• _Required action_
For this listing, the lines between the one holding "rf_table s c" and the one holding "- constructor; [by", inclusive, must be set down exactly.
** Opening Available data block **
(** The end of [CmodeAdd]: the fields of the request are copied into the entry of that
    letter, and a mode with a parameter is put into its slot. *)
Definition fill_entry (req : CmodeInfo) (slot : nat) (m : Cm) : Cm :=
  if cm_letter m =? letter (i_cm req) then MkCm (cm_letter m) (cm_mode m) (Some req) (if takes_slot req then slot else cm_slot m) false else m.

Definition fill (req : CmodeInfo) (slot : nat) (R : registry) : registry :=
  MkRegistry (map (fill_entry req slot) (channelmodes R)) (if takes_slot req then <[slot := letter (i_cm req)]> (ParamTable R) else ParamTable R).

(** A new entry has its letter and its bit only. *)
Definition bare_entry (req : CmodeInfo) (bit : Z) (R : registry) : registry :=
  MkRegistry (channelmode_add_sorted (MkCm (letter (i_cm req)) bit None 0 false) (channelmodes R)) (ParamTable R).

Definition CmodeAdd (R : registry) (req : CmodeInfo) : registry * moderr :=
  let cm := i_cm req in
  match lookup_cm (letter cm) (channelmodes R) with
  | Some m => if cm_unloaded m then (fill req (cm_slot m) R, MODERR_NOERROR) else (R, MODERR_EXISTS)
  | None =>
      match ctype cm with
      | CMODE_NORMAL =>
          match free_bit 63 1 (channelmodes R) with
          | None => (R, MODERR_NOSPACE)
          | Some bit =>
              if takes_slot req then
                match free_slot MAXPARAMMODES 0 (ParamTable R) with
                | None => (bare_entry req bit R, MODERR_NOSPACE)
                | Some slot => (fill req slot (bare_entry req bit R), MODERR_NOERROR)
                end
              else (fill req 0 (bare_entry req bit R), MODERR_NOERROR)
          end
      | CMODE_MEMBER =>
          if (prefix cm =? 0) || (sjoin_prefix cm =? 0) || (paracount cm =? 0) || negb (unset_with_param cm) || (rank cm =? 0)
          then (R, MODERR_INVALID)
          else (fill req 0 (bare_entry req 0 R), MODERR_NOERROR)
      end
  end.

(** [unload_extcmode_commit], as far as the registry is concerned. *)
Definition unload_extcmode_commit (c : Z) (R : registry) : registry :=
  match lookup_cm c (channelmodes R) with
  | None => R
  | Some m =>
      MkRegistry (base.filter (fun m => cm_letter m <> c) (channelmodes R))
        match cm_info m with
        | Some i => match ctype (i_cm i) with
                    | CMODE_NORMAL => if paracount (i_cm i) =? 0 then ParamTable R else delete (cm_slot m) (ParamTable R)
                    | CMODE_MEMBER => ParamTable R
                    end
        | None => ParamTable R
        end
  end.

(** [CmodeDel] of the mode with that letter; [rehashing] is [loop.rehashing]. *)
Definition CmodeDel (rehashing : bool) (c : Z) (R : registry) : registry :=
  if rehashing
  then MkRegistry (map (fun m => if cm_letter m =? c then MkCm (cm_letter m) (cm_mode m) (cm_info m) (cm_slot m) true else m) (channelmodes R)) (ParamTable R)
  else unload_extcmode_commit c R.

Definition unload_all_unused_extcmodes (R : registry) : registry :=
  foldl (fun R m => if negb (cm_letter m =? 0) && cm_unloaded m then unload_extcmode_commit (cm_letter m) R else R) R (channelmodes R).

(** The modes that are registered, with their functions. *)
Definition handlers_of (R : registry) : list Handler := omap (fun m => (fun i => MkHandler i (cm_mode m)) <$> cm_info m) (channelmodes R).

(** *** The shipped modes *)

Definition member_info (l r p sj : Z) (f : cmode_ok_fn) : CmodeInfo := MkCmodeInfo (MkCmode l CMODE_MEMBER r p sj 1 true) false f None.
Definition flag_info (l : Z) (local : bool) (f : cmode_ok_fn) : CmodeInfo := MkCmodeInfo (MkCmode l CMODE_NORMAL 0 0 0 0 false) local f None.
Definition param_info (l : Z) (unset : bool) (f : cmode_ok_fn) (h : ParamHandler) : CmodeInfo :=
  MkCmodeInfo (MkCmode l CMODE_NORMAL 0 0 0 1 unset) false f (Some h).

Definition chanadmin_info : CmodeInfo := member_info 97 3000 38 126 cmode_chanadmin_is_ok.
Definition chanop_info : CmodeInfo := member_info 111 2000 64 64 cmode_chanop_is_ok.
Definition chanowner_info : CmodeInfo := member_info 113 4000 126 42 cmode_chanowner_is_ok.
Definition halfop_info : CmodeInfo := member_info 104 1000 37 37 cmode_halfop_is_ok.
Definition voice_info : CmodeInfo := member_info 118 (-1) 43 43 cmode_voice_is_ok.
Definition censor_info : CmodeInfo := flag_info 71 false extcmode_default_requirechop.
Definition delayjoin_info : CmodeInfo := flag_info 68 false extcmode_default_requirechop.
Definition postdelayjoin_info : CmodeInfo := flag_info 100 true delayjoin_is_ok.
Definition inviteonly_info : CmodeInfo := flag_info 105 false extcmode_default_requirehalfop.
Definition isregistered_info : CmodeInfo := flag_info 114 false isregistered_chanmode_is_ok.
Definition issecure_info : CmodeInfo := flag_info 90 true modeZ_is_ok.
Definition moderated_info : CmodeInfo := flag_info 109 false extcmode_default_requirehalfop.
Definition nocolor_info : CmodeInfo := flag_info 99 false extcmode_default_requirechop.
Definition noctcp_info : CmodeInfo := flag_info 67 false extcmode_default_requirehalfop.
Definition noexternalmsgs_info : CmodeInfo := flag_info 110 false extcmode_default_requirehalfop.
Definition noinvite_info : CmodeInfo := flag_info 86 false extcmode_default_requirechop.
Definition nokick_info : CmodeInfo := flag_info 81 false extcmode_default_requirechop.
Definition noknock_info : CmodeInfo := flag_info 75 false noknock_mode_allow.
Definition nonickchange_info : CmodeInfo := flag_info 78 false extcmode_default_requirehalfop.
Definition nonotice_info : CmodeInfo := flag_info 84 false extcmode_default_requirechop.
Definition operonly_info : CmodeInfo := flag_info 79 false operonly_require_oper.
Definition permanent_info : CmodeInfo := flag_info 80 false permanent_is_ok.
Definition private_info : CmodeInfo := flag_info 112 false extcmode_default_requirehalfop.
Definition regonly_info : CmodeInfo := flag_info 82 false extcmode_default_requirehalfop.
Definition regonlyspeak_info : CmodeInfo := flag_info 77 false extcmode_default_requirehalfop.
Definition secret_info : CmodeInfo := flag_info 115 false extcmode_default_requirehalfop.
Definition secureonly_info : CmodeInfo := flag_info 122 false extcmode_default_requirechop.
Definition stripcolor_info : CmodeInfo := flag_info 83 false extcmode_default_requirechop.
Definition topiclimit_info : CmodeInfo := flag_info 116 false extcmode_default_requirehalfop.
Definition key_info : CmodeInfo := param_info 107 true cmode_key_is_ok key_handler.
Definition limit_info : CmodeInfo := param_info 108 false cmode_limit_is_ok limit_handler.
Definition cmode_link_info : CmodeInfo := param_info 76 true cmodeL_is_ok (link_handler ALLOWED_CHANNELCHARS_UTF8).

Definition shipped_infos : list CmodeInfo :=
  [chanadmin_info; chanop_info; chanowner_info; halfop_info; voice_info; censor_info; delayjoin_info; postdelayjoin_info; inviteonly_info;
   isregistered_info; issecure_info; moderated_info; nocolor_info; noctcp_info; noexternalmsgs_info; noinvite_info; nokick_info;
   noknock_info; nonickchange_info; nonotice_info; operonly_info; permanent_info; private_info; regonly_info; regonlyspeak_info;
   secret_info; secureonly_info; stripcolor_info; topiclimit_info; key_info; limit_info; cmode_link_info].

Definition cmodes_register (reqs : list CmodeInfo) (R : registry) : registry := foldl (fun R req => (CmodeAdd R req).1) R reqs.

Definition no_modes : registry := MkRegistry [] ∅.
Definition shipped_registry : registry := cmodes_register shipped_infos no_modes.
Definition shipped_handlers : list Handler := handlers_of shipped_registry.

(** *** What registration ensures *)

Definition is_bit (z : Z) : Prop := exists k, 0 <= k < 63 /\ z = 2 ^ k.

(** What the commands rely on. *)
Record handlers_ok (l : list Handler) : Prop := {
  ho_letters : NoDup (h_letter <$> l);
  ho_bits : forall h, h ∈ l -> ctype (h_cm h) = CMODE_NORMAL -> is_bit (h_mode h);
  ho_member : forall h, h ∈ l -> ctype (h_cm h) = CMODE_MEMBER -> h_mode h = 0 /\ paracount (h_cm h) <> 0 /\ unset_with_param (h_cm h) = true;
  ho_distinct : forall h h', h ∈ l -> h' ∈ l -> h_mode h = h_mode h' -> h_mode h <> 0 -> h = h'
}.

Definition member_entry (m : Cm) : bool := match cm_info m with Some i => match ctype (i_cm i) with CMODE_MEMBER => true | CMODE_NORMAL => false end | None => false end.
Definition with_slot (m : Cm) : bool := match cm_info m with Some i => takes_slot i | None => false end.

(** An entry by itself. *)
Record entry_fine (m : Cm) : Prop := {
  ef_byte : 0 <= cm_letter m < 256;
  ef_alnum : isalnum (cm_letter m) = true;
  ef_mode : if member_entry m then cm_mode m = 0 else is_bit (cm_mode m);
  ef_info i : cm_info m = Some i -> letter (i_cm i) = cm_letter m /\
    match ctype (i_cm i) with CMODE_NORMAL => paracount (i_cm i) = 0 \/ paracount (i_cm i) = 1 | CMODE_MEMBER => paracount (i_cm i) <> 0 /\ unset_with_param (i_cm i) = true end;
  ef_half : cm_info m = None -> cm_unloaded m = false
}.

Definition letters_sorted (l : list Cm) : Prop := StronglySorted (fun a b => letter_key (cm_letter a) < letter_key (cm_letter b)) l.

Record registry_fine (R : registry) : Prop := {
  rf_entries : Forall entry_fine (channelmodes R);
  rf_sorted : letters_sorted (channelmodes R);
  rf_distinct m m' : m ∈ channelmodes R -> m' ∈ channelmodes R -> cm_mode m = cm_mode m' -> cm_mode m <> 0 -> m = m';
  rf_slots m : m ∈ channelmodes R -> with_slot m = true -> (cm_slot m < MAXPARAMMODES)%nat /\ ParamTable R !! cm_slot m = Some (cm_letter m);
  rf_table s c : ParamTable R !! s = Some c -> exists m, m ∈ channelmodes R /\ cm_letter m = c /\ cm_slot m = s /\ with_slot m = true
}.

Lemma add_sorted_perm n l : channelmode_add_sorted n l ≡ₚ n :: l.
Proof.
  induction l as [|m l IH]; cbn [channelmode_add_sorted]; [done|]. case_match; [done|]. rewrite IH. apply Permutation_swap.
Qed.

Lemma cm_add_sorted n l : entry_fine n -> Forall entry_fine l -> Forall (fun m => cm_letter m <> cm_letter n) l -> letters_sorted l -> letters_sorted (channelmode_add_sorted n l).
Proof.
  unfold letters_sorted. intros Hn He Hnew Hs. induction l as [|m l IH]; cbn [channelmode_add_sorted]; [repeat constructor|].
  apply Forall_cons in Hnew as [Hm Hnew], He as [Hme He]. apply StronglySorted_inv in Hs as [Hs Hml]. specialize (IH He Hnew Hs).
  rewrite sort_character_key by (apply Hn || apply Hme).
  destruct (Z.ltb_spec (letter_key (cm_letter n)) (letter_key (cm_letter m))) as [Hlt|Hge].
  - constructor; [by constructor|]. constructor; [done|]. eapply Forall_impl; [exact Hml|]. simpl. intros e ?. lia.
  - constructor; [done|]. rewrite add_sorted_perm. constructor; [|done].
    destruct (Z.eq_dec (letter_key (cm_letter m)) (letter_key (cm_letter n))) as [E|]; [|lia]. apply letter_key_inj in E; [done|apply Hme|apply Hn].
Qed.
(* ===== verification/ModeSync.v ===== *)
(** * A mode change on two servers (src/modules/mode.c)

    The server of a user carries out a MODE command and sends the lines that
    [make_mode_str] makes of it; every other server runs the same code on these lines.
    The file proves that the two end with the same lists, the same member modes, the
    same flags and the same parameters. *)
From S2P Require Import Prelude Chars Strings ChanMode ModeParse Utf8 Client Hash Bans Crule CruleFuncs CruleSpec User MatchUser Extban BanMask BanMode ChanParam Mode ModeLine.

(** ** Lists that do not change *)

Lemma scan_found M lim banid l i cnt dna j b d : scan_list M lim banid l i cnt dna = Some (Some (j, b), d) -> b ∈ l.
Proof.
  revert i cnt dna. induction l as [|b' l IH]; intros i cnt dna; cbn [scan_list]; [done|].
  destruct (identical_ban (banstr b') banid) as [[|]|]; [| |done]; cbn [mbind option_bind].
  - intros [= _ <- _]. left.
  - intros H%IH. by right.
Qed.

Lemma add_no_change M lim l banid by_ t l' ret :
  (forall b, b ∈ l -> 0 < when_ b <= t) -> add_listmode_ex M lim l banid by_ t = Some (l', ret) -> ret <> 1 -> l' = l.
Proof.
  intros Hc. unfold add_listmode_ex. destruct (scan_list M lim banid l 0 0 _) as [[[[i b]|] d]|] eqn:Es; [| |done]; cbn [mbind option_bind].
  - apply scan_found, Hc in Es. rewrite (proj2 (Z.ltb_lt 0 (when_ b))), (proj2 (Z.leb_le (when_ b) t)) by lia. by intros [= <- <-].
  - destruct d; by intros [= <- <-].
Qed.

Lemma del_no_change l banid l' ret : del_listmode l banid = Some (l', ret) -> ret <> 0 -> l' = l.
Proof.
  revert l' ret. induction l as [|b l IH]; intros l' ret; cbn [del_listmode]; [by intros [= <- _]|].
  destruct (identical_ban banid (banstr b)) as [[|]|]; [| |done]; cbn [mbind option_bind]; [by intros [= _ <-]|].
  destruct (del_listmode l banid) as [[k c]|]; [|done]. cbn [mbind option_bind fst snd]. intros [= <- <-] Hc. f_equal. by eapply IH.
Qed.

Lemma handler_quiet K G M by_ o param b :
  (forall l x, list_of (o_ban_type o) (o_channel o) = Some l -> x ∈ l -> 0 < when_ x <= s_time by_) -> o_what o <> MODE_NULL ->
  mode_ban_handler K G M by_ o param = Some (b, None) -> b = o_channel o.
Proof.
  intros Hc Hw. unfold mode_ban_handler. destruct (clean_ban_mask K (conv_of o) param) as [w0|]; [|by intros [= <-]].
  destruct w0 as [|c w] eqn:Ew; [by intros [= <-]|]. rewrite <- Ew. clear Ew.
  pose proof (put_get (o_ban_type o) (o_channel o)) as Hg. unfold get_list in Hg.
  destruct (list_of (o_ban_type o) (o_channel o)) as [l|] eqn:El; [|by intros [= <-]]. cbn [default from_option Datatypes.id] in Hg.
  destruct (negb _); [by intros [= <-]|]. destruct (o_what o); [done| |].
  - destruct (add_listmode_ex _ _ _ _ _ _) as [[l' ret]|] eqn:Ea; [|done]. cbn [mbind option_bind]. destruct (Z.eqb_spec ret 1) as [|Hr]; [done|].
    apply add_no_change in Ea as ->; [|intros x Hx; by apply (Hc l)|done]. rewrite Hg. by intros [= <-].
  - destruct (del_listmode l _) as [[l' ret]|] eqn:Ea; [|done]. cbn [mbind option_bind]. destruct (Z.eqb_spec ret 0) as [|Hr]; [done|].
    apply del_no_change in Ea as ->; [|done]. rewrite Hg. by intros [= <-].
Qed.

(** The entries that an addition leaves are the old ones and one with the time of the
    setter. *)
Lemma add_times M lim l banid by_ t l' x :
  add_listmode_ex M lim l banid by_ t = Some (l', 1) -> x ∈ l' -> x ∈ l \/ when_ x = t.
Proof.
  unfold add_listmode_ex. destruct (scan_list M lim banid l 0 0 _) as [[[[i b]|] d]|] eqn:Es; [| |done]; cbn [mbind option_bind].
  - by destruct ((0 <? when_ b) && (when_ b <=? t)).
  - destruct d; [done|]. intros Hr%(inj Some)%pair_equal_spec. destruct Hr as [<- _]. intros [->|Hx]%elem_of_cons; [by right|by left].
Qed.

Lemma del_subset l banid l' ret x : del_listmode l banid = Some (l', ret) -> x ∈ l' -> x ∈ l.
Proof.
  revert l' ret. induction l as [|b l IH]; intros l' ret; cbn [del_listmode]; [by intros [= <- _]|].
  destruct (identical_ban banid (banstr b)) as [[|]|]; [| |done]; cbn [mbind option_bind]; [intros [= <- _]; by right|].
  destruct (del_listmode l banid) as [[k c]|]; [|done]. cbn [mbind option_bind fst snd]. intros [= <- _] [->|Hx]%elem_of_cons; [left|right].
  by eapply IH.
Qed.

(** ** Flags *)

Definition add_clears (c c' : Z) : bool := ((c =? 115) && (c' =? 112)) || ((c =? 112) && (c' =? 115)).
Definition del_clears (c c' : Z) : bool := (c =? 105) && (c' =? 75).

Section bits.
Context (E : mode_env) (HT : table_ok (e_handlers E)).

Definition normal (h : Handler) : Prop := h ∈ e_handlers E /\ ctype (h_cm h) = CMODE_NORMAL.

Lemma normal_mode h : normal h -> h_mode h <> 0.
Proof using HT. intros [Hh Ht]. destruct (ho_bits _ (to_handlers _ HT) h Hh Ht) as (k & Hk & ->). pose proof (Z.pow_pos_nonneg 2 k). lia. Qed.

Lemma find_handler_some c h : find_handler E c = Some h -> h ∈ e_handlers E /\ h_letter h = c.
Proof using Type. intros H. apply List.find_some in H as [Hh Hc%Z.eqb_eq]. split; [by apply list_elem_of_In|done]. Qed.

Lemma clear_letter m c h : normal h -> cm_set (Z.ldiff m (handler_bit E c)) h = cm_set m h && negb (c =? h_letter h).
Proof using HT.
  intros [Hh Ht]. unfold handler_bit. destruct (find_handler E c) as [g|] eqn:Ef.
  - apply find_handler_some in Ef as [Hg <-]. destruct (Z.eq_dec (h_mode g) 0) as [Hz|Hz].
    + rewrite Hz, Z.ldiff_0_r. destruct (Z.eqb_spec (h_letter g) (h_letter h)) as [El|]; [|by rewrite andb_true_r].
      apply (same_letter _ (to_handlers _ HT)) in El as ->; [|done..]. by destruct (normal_mode h).
    + by rewrite (cm_set_ldiff _ (to_handlers _ HT)).
  - rewrite Z.ldiff_0_r. destruct (Z.eqb_spec c (h_letter h)) as [->|]; [|by rewrite andb_true_r].
    by rewrite (find_handler_self E HT) in Ef.
Qed.

Lemma mode_of_set h w p ch :
  mc_mode (extmode_set E h w p ch) =
  match w with
  | MODE_ADD => modechar_add E (h_letter h) (Z.lor (mc_mode ch) (h_mode h))
  | _ => modechar_del E (h_letter h) (Z.ldiff (mc_mode ch) (h_mode h))
  end.
Proof using Type. unfold extmode_set. by destruct w, (i_param (h_info h)). Qed.

Lemma set_add h h' p ch : normal h -> normal h' ->
  cm_set (mc_mode (extmode_set E h MODE_ADD p ch)) h' =
  (cm_set (mc_mode ch) h' || (h_letter h =? h_letter h')) && negb (add_clears (h_letter h) (h_letter h')).
Proof using HT.
  intros Hh Hh'. rewrite mode_of_set. unfold modechar_add, add_clears. pose proof (normal_mode h Hh) as Hz.
  assert (Hl : cm_set (Z.lor (mc_mode ch) (h_mode h)) h' = cm_set (mc_mode ch) h' || (h_letter h =? h_letter h')).
  { destruct Hh, Hh'. by apply (cm_set_lor _ (to_handlers _ HT)). }
  destruct (Z.eqb_spec (h_letter h) 115) as [E1|]; [|destruct (Z.eqb_spec (h_letter h) 112) as [E1|]].
  - rewrite clear_letter, Hl by done. rewrite (Z.eqb_sym 112), E1. replace (115 =? 112) with false by done. cbn [andb]. by rewrite orb_false_r.
  - rewrite clear_letter, Hl by done. cbn [andb orb]. by rewrite (Z.eqb_sym 115).
  - cbn [andb orb negb]. by rewrite andb_true_r.
Qed.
** Closing Available data block **
• _Output_
  rf_table s c : ParamTable R !! s = Some c -> exists m, m ∈ channelmodes R /\ cm_letter m = c /\ cm_slot m = s /\ with_slot m = true
}.

Lemma add_sorted_perm n l : channelmode_add_sorted n l ≡ₚ n :: l.
Proof.
  induction l as [|m l IH]; cbn [channelmode_add_sorted]; [done|]. case_match; [done|]. rewrite IH. apply Permutation_swap.
Qed.

Lemma cm_add_sorted n l : entry_fine n -> Forall entry_fine l -> Forall (fun m => cm_letter m <> cm_letter n) l -> letters_sorted l -> letters_sorted (channelmode_add_sorted n l).
Proof.
  unfold letters_sorted. intros Hn He Hnew Hs. induction l as [|m l IH]; cbn [channelmode_add_sorted]; [repeat constructor|].
  apply Forall_cons in Hnew as [Hm Hnew], He as [Hme He]. apply StronglySorted_inv in Hs as [Hs Hml]. specialize (IH He Hnew Hs).
  rewrite sort_character_key by (apply Hn || apply Hme).
  destruct (Z.ltb_spec (letter_key (cm_letter n)) (letter_key (cm_letter m))) as [Hlt|Hge].
  - constructor; [by constructor|]. constructor; [done|]. eapply Forall_impl; [exact Hml|]. simpl. intros e ?. lia.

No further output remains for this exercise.